Bajo el tibio sol de Tel Aviv, me encuentro en un pequeño hostal en el corazón del animado barrio de Florentín. El olor a café recién hecho casi me abraza al entrar. Los muebles son una mezcla de madera desgastada y colores vibrantes en las paredes, decoradas con arte local. Pero la curiosidad me lleva más allá de las paredes del hostal. David, un viajero de voz amigable, me aborda durante la cena y me cuenta sobre la fiesta de cumpleaños de su amigo. Sin pensarlo mucho, le digo que sí, a pesar de no conocer a nadie.

Antes de dirigirme a la fiesta, aprovecho para dar un breve paseo por la calle Shenkin. Aquí, las boutiques de ropa vintage compiten con cafés que emanan fragancias de pasteles recién horneados. Un grupo de jóvenes toca música en una esquina, el sonido de la guitarra acústica flota en el aire, mezclándose con los gritos de los vendedores de falafel. Es una mezcla de vida y energía palpables, y en un momento de confusión, trato de decidir si debo quedarme más tiempo o seguir mi camino hacia la fiesta.

Finalmente, decido que el tiempo es escaso y me marcho. El lugar de la fiesta no está muy lejos, así que me siento optimista. Al llegar, veo que el ambiente ya está caldeado; la música pop israelí resuena desde el interior. Entro y, sinceramente, me siento un poco espectador. La mayoría son amigos de David, riendo y compartiendo anécdotas. Con un trago en mano, me encuentro al borde, probando un poco de la comida típica que ofrecen: pequeñas porciones de jengibre encurtido y hummus que me sorprenden con su intensidad de sabor.
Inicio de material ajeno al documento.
(* ===== verification/ServerCommands.v ===== *)
(** * What a command does

    The commands of the binary protocol that read and change a container, from
    the bytes that arrive to the answer that is queued: the storage behind the
    handle does what the command says, its events are queued for the
    publisher, the client is answered, and nothing else changes. *)
From S2P Require Import Prelude StdMap StreamBuffer Pr1Message TioDataC Network Protocol ClientState ClientReceive ClientNotify ClientApi ClientCluster ClientCommands ClientConnect TioDataS Containers MapStorage MemoryStorage ContainerManager SessionMessages Session SessionOutput Sound Server ServerInvariant.

Module ServerCommands.
Import StdMap Pr1 TioDataC Protocol TioData Containers SessionMessages Session SessionOutput Server ServerInvariant.

#[local] Existing Instance MemoryStorage.any_storage.

(** ** Requests *)

(** A message as the transport delivers it. *)
Definition arrived (m : PR1_MESSAGE) (fs : list field) : Prop := exists seq post, blk_of m = enc_message fs seq ++ post.

Lemma arrived_parsed m fs :
  arrived m fs -> ClientNotify.sendable fs -> exists m', pr1_message_parse m = Ok m' /\ parsed_as m' fs.
Proof.
  intros (seq & post & Hb) (Hwf & Hn & Hsz). destruct (pr1_message_parse_ok m fs seq post) as (m' & E & Hp & _); auto; [lia|].
  by exists m'.
Qed.

Lemma on_session_run {A} sid (m : M session A) s x r x' :
  sessions_ s !! sid = Some x -> m x = (r, x') ->
  on_session sid m s = (r, set_sessions (<[sid := x']> (sessions_ s)) s).
Proof. intros Hx E. unfold on_session. by rewrite Hx, E. Qed.
(** ** Calls *)

(** The server's side of a call: the request is served and the bytes that follow
    what the client has consumed are the notifications and the answer. *)
Lemma call_served regex S sid h cmd kv vv mv x cc l a res a' w0 consumed fsl :
  callee S sid h cmd kv vv mv x cc l a res a' w0 (consumed ++ fsl) ->
  Forall (fun fs => message_size fs <= SEND_BUFFER_SIZE) (consumed ++ fsl ++ [answer_of res]) ->
  exists S' x' x2 s1 s2 q, on_message regex sid (enc_message (data_fields cmd h kv vv mv) 0) S = (Ok tt, S') /\
    served S sid x cc l a a' (outbox w0 (consumed ++ fsl ++ [answer_of res])) S' /\ sessions_ S' !! sid = Some x' /\
    outputs (replicate (Datatypes.S (length (consumed ++ fsl ++ [answer_of res]))) Written) x' = (Ok tt, x2) /\
    wire_ x2 = w0 ++ wire (zip consumed s1) ++ wire (zip fsl s2) ++ enc_message (answer_of res) q /\
    length s1 = length consumed /\ length s2 = length fsl.
Proof.
  intros Hc Hfit. destruct (serve_run regex S sid h cmd kv vv mv x cc l a res a' w0 (consumed ++ fsl) 0 Hc) as (S' & E & Hs).
  rewrite <- app_assoc in Hs. pose proof Hs as [_ _ (x' & Hx' & Ho & _) _ _ _ _].
  destruct (outbox_drains w0 (consumed ++ fsl ++ [answer_of res]) x' Ho) as (seqs & x2 & Ew & Hw & Hl).
  { pose proof (ce_size _ _ _ _ _ _ _ _ _ _ _ _ _ _ _ Hc) as Hsz. rewrite !total_size_app in *. simpl. lia. }
  { done. }
  destruct (wire_split consumed fsl (answer_of res) seqs Hl) as (s1 & s2 & q & L1 & L2 & Hsplit).
  exists S', x', x2, s1, s2, q. rewrite Hw, Hsplit. split; [done|]. split; [done|]. split; [|done].
  rewrite Hx'. apply lookup_insert_eq.
Qed.

(** ** Properties *)

(** C1. A remote read returns what the storage gives.  A client calls get, pop-front
    or pop-back on an open container while notifications it has not read are
    queued for it.  The server serves the request the client puts on the wire:
    the storage does the operation and nothing else changes.  When the
    session's writes are done, the bytes after what the client had consumed
    make the call return: zero with the key, value and metadata of the storage,
    or, when the storage throws, the protocol error with cleared outputs and
    the exception's words as the error description; the notifications are
    delivered first, in order. *)
Theorem remote_data_command regex S sid x cc l a res a' w0 consumed p s cp cont c r fsl ns scr cmd input kv
    key value metadata :
  caller p s cp cont c r fsl ns scr -> opt_represents input kv -> out_wf key -> out_wf value -> out_wf metadata ->
  callee S sid (handle cont) cmd kv None None x cc l a res a' w0 (consumed ++ fsl) ->
  Forall (fun fs => message_size fs <= SEND_BUFFER_SIZE) (consumed ++ fsl ++ [answer_of res]) ->
  let request := enc_message (data_fields cmd (handle cont) kv None None) 0 in
  let '(k, v, m) := sent_values res in
  exists S' x' x2 seqs bytes, on_message regex sid request S = (Ok tt, S') /\
    served S sid x cc l a a' (outbox w0 (consumed ++ fsl ++ [answer_of res])) S' /\ sessions_ S' !! sid = Some x' /\
    outputs (replicate (Datatypes.S (length (consumed ++ fsl ++ [answer_of res]))) Written) x' = (Ok tt, x2) /\
    wire_ x2 = w0 ++ wire (zip consumed seqs) ++ bytes /\
    forall rest, Net.stream (net c) s = bytes ++ rest ->
    exists key' value' metadata' c',
      tio_container_send_command_and_get_data_response cp cmd input key value metadata c =
        (Ok (error_result (error_of res), (key', value', metadata')), c') /\
      completed p s c r ns request rest scr (error_of res) c' /\
      out_represents key key' (default VNone k) /\ out_represents value value' (default VNone v) /\
      out_represents metadata metadata' (default VNone m).
Proof.
  intros Hcl Hin Wk Wv Wm Hce Hfit. cbn zeta. destruct (sent_values res) as [ [k v] m] eqn:Hv.
  destruct (call_served regex S sid (handle cont) cmd kv None None x cc l a res a' w0 consumed fsl Hce Hfit)
    as (S' & x' & x2 & s1 & s2 & q & E1 & E2 & E3 & E4 & Hw & L1 & L2).
  exists S', x', x2, s1, (wire (zip fsl s2) ++ enc_message (answer_of res) q).
  do 5 (split; [done|]). intros rest Hst. destruct Hce as [Hq Hf _ _ _ Hof _ Hok _].
  pose proof (answer_has_data res Hof) as Hd. rewrite Hv in Hd.
  pose proof (caller_ready _ _ _ _ _ _ _ _ _ _ _ _ _ Hcl (answer_is_answer res) (answer_sendable res Hof Hok) L2 Hst) as Hrd.
  destruct (data_response_ok _ _ _ _ _ _ _ _ _ _ _ _ cmd input kv key value metadata (error_of res) k v m
    Hrd Hin Hf Wk Wv Wm (answer_has_error res) Hd) as (k' & v' & m' & c' & E & Hc & Rk & Rv & Rm).
  exists k', v', m', c'. split; [done|]. split; [done|]. clear -Rk Rv Rm Hv.
  destruct res as [o|e]; [done|]. by injection Hv as <- <- <-.
Qed.

(** C2. A remote change changes the storage and says so.  The same for the commands
    that change a container and return no data: push, set, insert, delete and
    clear return [TIO_SUCCESS] when the storage did the operation, and the
    protocol error when it threw. *)
Theorem remote_change regex S sid x cc l a res a' w0 consumed p s cp cont c r fsl ns scr cmd
    key value metadata kv vv mv :
  caller p s cp cont c r fsl ns scr -> command_args key value metadata kv vv mv ->
  callee S sid (handle cont) cmd kv vv mv x cc l a res a' w0 (consumed ++ fsl) ->
  Forall (fun fs => message_size fs <= SEND_BUFFER_SIZE) (consumed ++ fsl ++ [answer_of res]) ->
  let request := enc_message (data_fields cmd (handle cont) kv vv mv) 0 in
  exists S' x' x2 seqs bytes, on_message regex sid request S = (Ok tt, S') /\
    served S sid x cc l a a' (outbox w0 (consumed ++ fsl ++ [answer_of res])) S' /\ sessions_ S' !! sid = Some x' /\
    outputs (replicate (Datatypes.S (length (consumed ++ fsl ++ [answer_of res]))) Written) x' = (Ok tt, x2) /\
    wire_ x2 = w0 ++ wire (zip consumed seqs) ++ bytes /\
    forall rest, Net.stream (net c) s = bytes ++ rest ->
    exists c', tio_container_input_command cp cmd key value metadata c =
        (Ok (match res with Ok _ => Net.TIO_SUCCESS | Throw _ => Net.TIO_ERROR_PROTOCOL end), c') /\
      completed p s c r ns request rest scr (error_of res) c'.
Proof.
  intros Hcl Hargs Hce Hfit. cbn zeta.
  destruct (call_served regex S sid (handle cont) cmd kv vv mv x cc l a res a' w0 consumed fsl Hce Hfit)
    as (S' & x' & x2 & s1 & s2 & q & E1 & E2 & E3 & E4 & Hw & L1 & L2).
  exists S', x', x2, s1, (wire (zip fsl s2) ++ enc_message (answer_of res) q).
  do 5 (split; [done|]). intros rest Hst. destruct Hce as [Hq Hf _ (f & Hd & _) _ Hof _ Hok _].
  pose proof (caller_ready _ _ _ _ _ _ _ _ _ _ _ _ _ Hcl (answer_is_answer res) (answer_sendable res Hof Hok) L2 Hst) as Hrd.
  destruct (input_command_ok _ _ _ _ _ _ _ _ _ _ _ _ cmd key value metadata kv vv mv (error_of res)
    Hrd (data_command_u16 _ _ _ _ _ Hd) Hargs Hf (answer_has_error res)) as (c' & E & Hc).
  exists c'. split; [|done]. rewrite E. clear. by destruct res.
Qed.

(** ** Witnesses *)

(** A server whose only session has the users' map open with the handle of the
    client's container. *)
Definition ex_callee_session : session :=
  set_handles {[5 := ServerCommands.ex_container]} {[lit "__meta__/users" := 5]} 5 (binary_session 1).
Definition ex_remote : server := set_sessions {[1 := ex_callee_session]} started.

Definition ex_get : res outs * MemoryStorage.AnyStorage := GetRecord (argument ex_key) (Some None_) (Some None_) (Some None_) ex_users.

Lemma ex_remote_request vv : opt_ok vv -> request ex_remote 1 5 ex_callee_session ServerCommands.ex_container ex_key vv None.
Proof.
  intros H. split; [apply lookup_singleton_eq|split; [vm_compute; split; discriminate|discriminate]|apply lookup_singleton_eq|].
  split; [|split]; [intros v' [= <-]; vm_compute; reflexivity|exact H|intros v' [=] ].
Qed.

Lemma ex_remote_outbox : outbox [] ([] ++ []) ex_callee_session.
Proof. apply outbox_handles. exists [], [], []. split; [apply binary_session_sending|done]. Qed.

Lemma ex_remote_contains : contains ex_remote ServerCommands.ex_container ex_storage ex_users.
Proof. split; vm_compute; reflexivity. Qed.

Lemma ex_remote_get : callee ex_remote 1 5 TIO_COMMAND_GET ex_key None None ex_callee_session ServerCommands.ex_container
  ex_storage ex_users ex_get.1 ex_get.2 [] ([] ++ []).
Proof.
  assert (Hr : exists w, ex_get.1 = Throw (invalid_argument w)) by (eexists; vm_compute; reflexivity).
  split.
  - apply ex_remote_request. by intros v'.
  - apply fits_small. vm_compute. reflexivity.
  - exact ex_remote_contains.
  - eexists. split; [reflexivity|]. exact (surjective_pairing ex_get).
  - intros g. destruct Hr as [w ->]. discriminate.
  - intros o. destruct Hr as [w ->]. discriminate.
  - exact ex_remote_outbox.
  - split; [vm_compute; reflexivity|]. apply fits_small. vm_compute. reflexivity.
  - vm_compute. reflexivity.
Qed.

Lemma ex_remote_set : callee ex_remote 1 5 TIO_COMMAND_SET ex_key ex_value None ex_callee_session ServerCommands.ex_container
  ex_storage ex_users ex_result.1 ex_result.2 [] ([] ++ []).
Proof.
  assert (Hr : ex_result.1 = Ok (None, None, None)) by (vm_compute; reflexivity).
  split.
  - apply ex_remote_request. intros v' [= <-]. vm_compute. split; discriminate.
  - apply fits_small. vm_compute. reflexivity.
  - exact ex_remote_contains.
  - eexists. split; [reflexivity|]. exact (surjective_pairing ex_result).
  - intros g. rewrite Hr. discriminate.
  - intros o. rewrite Hr. intros [= <-]. split; [|split]; discriminate.
  - exact ex_remote_outbox.
  - rewrite Hr. split; [vm_compute; reflexivity|]. apply fits_small. vm_compute. reflexivity.
  - rewrite Hr. vm_compute. reflexivity.
Qed.

Definition ex_string : TIO_DATA :=
  match tiodata_set_string_and_size tiodata_init (lit "me") 2 with Ok td => td | Throw _ => tiodata_init end.

Lemma ex_string_represents : represents ex_string (VString (lit "me")).
Proof.
  destruct (set_string_represents tiodata_init VNone (lit "me")) as (td & E & H); [apply init_represents|done|].
  unfold ex_string. change (Z.of_nat (length (lit "me"))) with 2 in E. by rewrite E.
Qed.

Lemma ex_args : command_args (Some ex_string) (Some (tiodata_set_int tiodata_init 5)) None ex_key ex_value None.
Proof. split; [exact ex_string_represents|apply rep_int; [done..|vm_compute; split; discriminate]|done]. Qed.

(** The bytes the session writes for a request. *)
Definition ex_bytes (request : bytes) : bytes :=
  match sessions_ (on_message any_regex 1 request ex_remote).2 !! 1 with
  | Some x => wire_ (outputs (replicate 2 Written) x).2
  | None => []
  end.

Lemma ex_caller bs : caller 1 3 10 ClientNotify.ex_container (ex_client (ex_reply_world bs 1)) ex_registry [] [] [].
Proof. by split; try apply ex_serves. Qed.

Lemma ex_reply_stream bs : Net.stream (net (ex_client (ex_reply_world bs 1))) 3 = bs ++ [].
Proof. unfold Net.stream, Net.script_of. cbn [net ex_client ex_reply_world Net.rx]. rewrite lookup_singleton_eq. by destruct bs. Qed.
(** A command whose handle is not open: the line is answered, and the data is
    what the reader reads next. *)
Lemma rejected_run s sid h w cmd k v m x out :
  sessions_ s !! sid = Some x -> 0 <= h < 2 ^ 32 -> handles_ x !! h = None -> text_code w = Some cmd ->
  all_null k v m = false -> text_outbox out x ->
  exists x', let s1 := set_sessions (<[sid := x']> (sessions_ s)) (collect s) in
    text_outbox (out ++ [MakeAnswer error (Some (lit "invalid handle"))]) x' /\
    text_receive init execute errno L now sid (text_request (print_double L) w h k v m) (s, new_reader) =
    text_receive init execute errno L now sid (text_data (print_double L) k v m) (s1, new_reader).
Proof.
  intros Hx Hh Hc Hw Hn Ho. set (ans := MakeAnswer error _). destruct (text_code_plain w cmd Hw) as (Hp & Hne & Hpr).
  destruct (text_outbox_send out ans x Ho) as (x' & Es & Ho' & _); [split; [done|by vm_compute]|]. exists x'. cbn zeta. split; [done|].
  set (ws := text_words (print_double L) h k v m). set (s1 := set_sessions _ _).
  assert (Et : OnTextCommand (line_command w ws) sid s = (Ok (ans, 0), collect s)).
  { unfold TextCommands.OnTextCommand. cbn [line_command TextCommands.command_]. rewrite (text_handler w cmd Hw).
    apply try_ok, end_scope_run. unfold TextCommands.OnAnyDataCommand, TextCommands.answering, try_catch at 1.
    assert (Ep : TextCommands.ParseDataCommand (lexical_cast_double L) (line_command w ws) sid s = (Throw (invalid_argument "invalid handle"), s)).
    { unfold TextCommands.ParseDataCommand. unfold ws at 1. rewrite text_words_count by done. cbn [negb].
      rewrite (bind_throw _ _ _ (invalid_argument "invalid handle") s); [done|].
      unfold TextCommands.param, ws. cbn [line_command TextCommands.params_ text_words lookup list_lookup default].
      rewrite (try_throw _ _ _ (invalid_argument "invalid handle") s); [done| |done].
      rewrite (bind_lift_ok _ _ _ _ (lexical_cast_unsigned_print h Hh)).
      unfold TextCommands.GetRegisteredContainer_names. apply bind_throw.
      rewrite (on_session_run sid _ s x (Throw invalid_handle) x Hx); [by rewrite set_sessions_same|].
      unfold GetRegisteredContainer. rewrite bind_get. assert (u32 h = h) as -> by (unfold u32; by apply Z.mod_small). by rewrite Hc. }
    rewrite (bind_throw _ _ _ _ _ Ep). done. }
  assert (Esv : serve_command (regex L) (print_double L) (lexical_cast_double L) sid (line_command w ws) s = (Ok 0, s1)).
  { unfold serve_command. rewrite (bind_ok _ _ _ _ _ Et). cbn [Z.eqb negb].
    assert (Hx1 : sessions_ (collect s) !! sid = Some x) by exact Hx.
    rewrite (bool_decide_false (ans = [])) by done.
    change (mbind ?k (mret (M := M server) ?u) ?y) with (k u y). cbn beta.
    rewrite (bind_ok _ _ _ tt s1); [done|]. exact (on_session_run sid _ (collect s) x (Ok tt) x' Hx1 Es). }
  rewrite !text_receive_run. rewrite read_all_step by done. set (rd := arrive _ _).
  destruct (line_resume s sid w ws (text_data (print_double L) k v m) 0 s1 Hp Hne Hpr (text_words_plain _ h k v m ltac:(lia)) Esv) as [R E].
  assert (Hrd : rd = arrive ((w ++ spaced ws) ++ [x0d; x0a] ++ text_data (print_double L) k v m) new_reader) by done. rewrite Hrd, R.
  by rewrite (bind_ok _ _ _ _ _ E).
Qed.
(** Events reach the queue if somebody subscribes to their storage. *)
Lemma queue_events es : forall s q, eventQueue_ s = q ->
  let s' := fold_left (fun s p => OnAnyContainerEvent p.1 p.2 s) es s in
  idle (set_queues (eventQueue_ s') (localEventQueue s) (interestedSubscribers s) s) s' /\
  forall l, queue_of l (eventQueue_ s') = queue_of l q ++ (if decide (is_Some (subscribers_ s !! l)) then events_of l es else []).
Proof.
  induction es as [|[x e] es IH]; intros s q Hq.
  - cbn zeta. simpl. split; [by split|]. intros l. rewrite Hq. case_decide; by rewrite app_nil_r.
  - cbn [fold_left fst snd]. destruct (subscribers_ s !! x) as [ns|] eqn:En.
    + assert (OnAnyContainerEvent x e s = set_queues (eventQueue_ s ++ [ {| storageId := x; eventInfo := e |} ])
        (localEventQueue s) (interestedSubscribers s) s) as -> by (unfold OnAnyContainerEvent; by rewrite En).
      destruct (IH (set_queues (eventQueue_ s ++ [ {| storageId := x; eventInfo := e |} ]) (localEventQueue s)
        (interestedSubscribers s) s) _ eq_refl) as [ [I1 I2 I3 I4 I5 I6] Hl]. split; [by split|].
      intros l. rewrite Hl. cbn [eventQueue_ set_queues subscribers_]. rewrite queue_of_app, queue_of_one, Hq, <- app_assoc. f_equal.
      unfold events_of. rewrite filter_cons. cbn [fst]. destruct (decide (x = l)) as [->|Hx]; [|done].
      destruct (decide (is_Some (subscribers_ s !! l))) as [|Hd]; [done|]. destruct Hd. by eexists.
    + assert (OnAnyContainerEvent x e s = s) as -> by (unfold OnAnyContainerEvent; by rewrite En).
      destruct (IH s q Hq) as [I Hl]. split; [done|]. intros l. rewrite Hl. f_equal. case_decide as Hs; [|done].
      unfold events_of. rewrite filter_cons. cbn [fst]. rewrite decide_False; [done|]. intros ->. rewrite En in Hs. by destruct Hs.
Qed.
A pesar de la calidez del ambiente, me siento desubicado. Intento iniciar una conversación aquí y allá, pero siempre parece que estoy interrumpiendo una historia. Un par de miradas rápidas, sonrisas forzadas, y la sensación creciente de que quizás no debería haber venido. Es un tira y afloja con mi propia incomodidad. En un rincón, un grupo juega un juego de mesa, y aunque me invitan, dudo un instante, no quiero ser el extraño que arruina la dinámica.

Una de las cosas que me sorprende es la manera en que el lugar se transforma. Un pequeño grupo de personas diferentes se establece en la cocina. Con un aire casi conspirativo, comienzan a preparar una versión improvisada de shakshuka. La risa aguda y los pequeños gritos de felicidad interrumpen mi desasosiego. “Es un plato simple, pero con amor, se siente diferente”, dice uno de ellos mientras revuelven huevos y especias en una sartén. Me doy cuenta de que estos momentos son los que realmente hacen que una noche sea memorable.

Después de unos momentos, me encuentro sumergido en la conversación. La sorpresa de haber ido a la fiesta sin conocer a nadie se transforma en algo más interesante. Es todo un caos, pero ese caos tiene su propio ritmo. Alguien me ofrece un trago más, y aunque me siento un poco culpable por no haber cenado adecuadamente, lo acepto.

Sin embargo, no todo fue culpa de la fiesta. Mi mente revuelve inesperadamente sobre la pérdida económica que me afectó hace un par de días. ¿Lo olvidé realmente o se quedó escondido bajo la adición de bebidas y risas? Mientras intento concentrarme, la ansiedad regresa a picar en mi espíritu, recordándome que la siguiente decisión podría ser un poco más difícil.

Al final, me voy de la fiesta con un estómago lleno de sabores nuevos y un par de nuevos rostros en mi memoria, aunque algunos nombres todavía se me escapan. El cielo está cubierto de estrellas, y mientras camino de regreso al hostal, reflexiono sobre cómo a veces, la mejor parte de viajar no es solo el destino, sino cómo se nos presentan las sorpresas en el camino. En ese instante, un perro pasa correteando a mi lado, ladrando juguetonamente; me hace sonreír, un pequeño recordatorio de que la vida puede ser simple y caótica, todo a la vez.